§ WHAT IS NEEDED
Once the line containing "destruct (rd_first_maybe_whiteout r1);" is found in the records below, return it and each following line exactly, up to and including the line containing "cbn [mark_whiteouts]. rewrite", and nothing else.

Collected data entries

-- -- --

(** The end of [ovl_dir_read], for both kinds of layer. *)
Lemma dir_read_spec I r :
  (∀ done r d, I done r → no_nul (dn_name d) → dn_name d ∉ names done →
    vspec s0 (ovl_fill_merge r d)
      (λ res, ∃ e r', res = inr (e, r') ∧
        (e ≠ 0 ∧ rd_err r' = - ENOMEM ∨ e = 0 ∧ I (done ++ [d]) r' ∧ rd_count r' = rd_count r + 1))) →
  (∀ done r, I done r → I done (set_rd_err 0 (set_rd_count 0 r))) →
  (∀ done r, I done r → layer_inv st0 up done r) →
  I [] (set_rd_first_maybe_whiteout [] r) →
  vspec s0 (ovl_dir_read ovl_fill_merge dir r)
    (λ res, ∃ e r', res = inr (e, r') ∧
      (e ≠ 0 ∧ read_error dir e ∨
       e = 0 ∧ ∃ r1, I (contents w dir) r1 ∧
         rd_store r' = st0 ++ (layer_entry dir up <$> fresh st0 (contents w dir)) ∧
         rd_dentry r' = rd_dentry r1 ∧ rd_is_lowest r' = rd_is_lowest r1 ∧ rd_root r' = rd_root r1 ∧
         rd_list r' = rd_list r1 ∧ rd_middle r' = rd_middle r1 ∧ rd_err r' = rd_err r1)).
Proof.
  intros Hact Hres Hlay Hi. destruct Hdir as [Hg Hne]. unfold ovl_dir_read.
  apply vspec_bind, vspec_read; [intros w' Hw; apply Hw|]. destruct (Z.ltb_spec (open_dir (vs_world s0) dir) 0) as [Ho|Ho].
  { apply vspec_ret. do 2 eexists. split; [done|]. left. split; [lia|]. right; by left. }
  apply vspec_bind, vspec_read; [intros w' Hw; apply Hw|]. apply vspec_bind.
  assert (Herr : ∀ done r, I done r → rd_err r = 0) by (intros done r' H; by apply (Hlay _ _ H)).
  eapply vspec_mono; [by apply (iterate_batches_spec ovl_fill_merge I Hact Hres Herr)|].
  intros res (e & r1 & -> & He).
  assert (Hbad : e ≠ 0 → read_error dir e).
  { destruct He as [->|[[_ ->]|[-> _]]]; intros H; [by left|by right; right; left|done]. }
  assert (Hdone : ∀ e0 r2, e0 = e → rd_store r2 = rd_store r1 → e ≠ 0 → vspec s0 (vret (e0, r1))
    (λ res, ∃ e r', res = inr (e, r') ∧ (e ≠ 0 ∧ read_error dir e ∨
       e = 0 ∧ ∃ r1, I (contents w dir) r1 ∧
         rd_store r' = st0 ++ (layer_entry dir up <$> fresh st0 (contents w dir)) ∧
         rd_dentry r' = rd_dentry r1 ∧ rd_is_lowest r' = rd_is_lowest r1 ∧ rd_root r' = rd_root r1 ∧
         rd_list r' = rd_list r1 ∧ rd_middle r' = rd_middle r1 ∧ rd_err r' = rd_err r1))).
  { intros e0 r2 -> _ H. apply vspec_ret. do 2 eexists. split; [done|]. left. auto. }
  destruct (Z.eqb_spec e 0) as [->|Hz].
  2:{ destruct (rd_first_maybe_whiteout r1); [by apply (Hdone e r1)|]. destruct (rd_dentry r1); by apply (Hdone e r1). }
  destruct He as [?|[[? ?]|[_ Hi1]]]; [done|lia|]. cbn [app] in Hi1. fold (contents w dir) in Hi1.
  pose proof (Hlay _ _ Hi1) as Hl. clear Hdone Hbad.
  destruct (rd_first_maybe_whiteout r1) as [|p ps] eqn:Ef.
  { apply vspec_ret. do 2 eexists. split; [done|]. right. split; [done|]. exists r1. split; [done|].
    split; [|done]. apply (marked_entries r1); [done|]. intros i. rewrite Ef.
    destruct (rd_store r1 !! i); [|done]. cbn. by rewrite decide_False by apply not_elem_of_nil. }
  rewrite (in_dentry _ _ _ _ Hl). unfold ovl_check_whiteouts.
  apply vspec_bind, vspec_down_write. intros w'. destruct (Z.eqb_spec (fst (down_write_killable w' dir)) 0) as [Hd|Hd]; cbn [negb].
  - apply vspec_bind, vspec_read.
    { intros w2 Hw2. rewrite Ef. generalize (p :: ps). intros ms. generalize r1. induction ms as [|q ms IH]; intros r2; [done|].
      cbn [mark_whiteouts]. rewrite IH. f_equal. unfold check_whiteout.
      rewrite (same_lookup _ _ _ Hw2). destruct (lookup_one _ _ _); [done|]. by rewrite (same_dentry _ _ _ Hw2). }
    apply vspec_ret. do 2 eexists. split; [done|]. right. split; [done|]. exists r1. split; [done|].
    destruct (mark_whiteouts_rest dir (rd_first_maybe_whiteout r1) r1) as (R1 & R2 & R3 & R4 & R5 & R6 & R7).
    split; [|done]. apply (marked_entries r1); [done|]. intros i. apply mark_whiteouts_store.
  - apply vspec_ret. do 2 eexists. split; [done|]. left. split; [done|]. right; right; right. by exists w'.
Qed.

-- -- --

§ ANSWER TO THE EXERCISE
  2:{ destruct (rd_first_maybe_whiteout r1); [by apply (Hdone e r1)|]. destruct (rd_dentry r1); by apply (Hdone e r1). }
  destruct He as [?|[[? ?]|[_ Hi1]]]; [done|lia|]. cbn [app] in Hi1. fold (contents w dir) in Hi1.
  pose proof (Hlay _ _ Hi1) as Hl. clear Hdone Hbad.
  destruct (rd_first_maybe_whiteout r1) as [|p ps] eqn:Ef.
  { apply vspec_ret. do 2 eexists. split; [done|]. right. split; [done|]. exists r1. split; [done|].
    split; [|done]. apply (marked_entries r1); [done|]. intros i. rewrite Ef.
    destruct (rd_store r1 !! i); [|done]. cbn. by rewrite decide_False by apply not_elem_of_nil. }
  rewrite (in_dentry _ _ _ _ Hl). unfold ovl_check_whiteouts.
  apply vspec_bind, vspec_down_write. intros w'. destruct (Z.eqb_spec (fst (down_write_killable w' dir)) 0) as [Hd|Hd]; cbn [negb].
  - apply vspec_bind, vspec_read.
    { intros w2 Hw2. rewrite Ef. generalize (p :: ps). intros ms. generalize r1. induction ms as [|q ms IH]; intros r2; [done|].
      cbn [mark_whiteouts]. rewrite IH. f_equal. unfold check_whiteout.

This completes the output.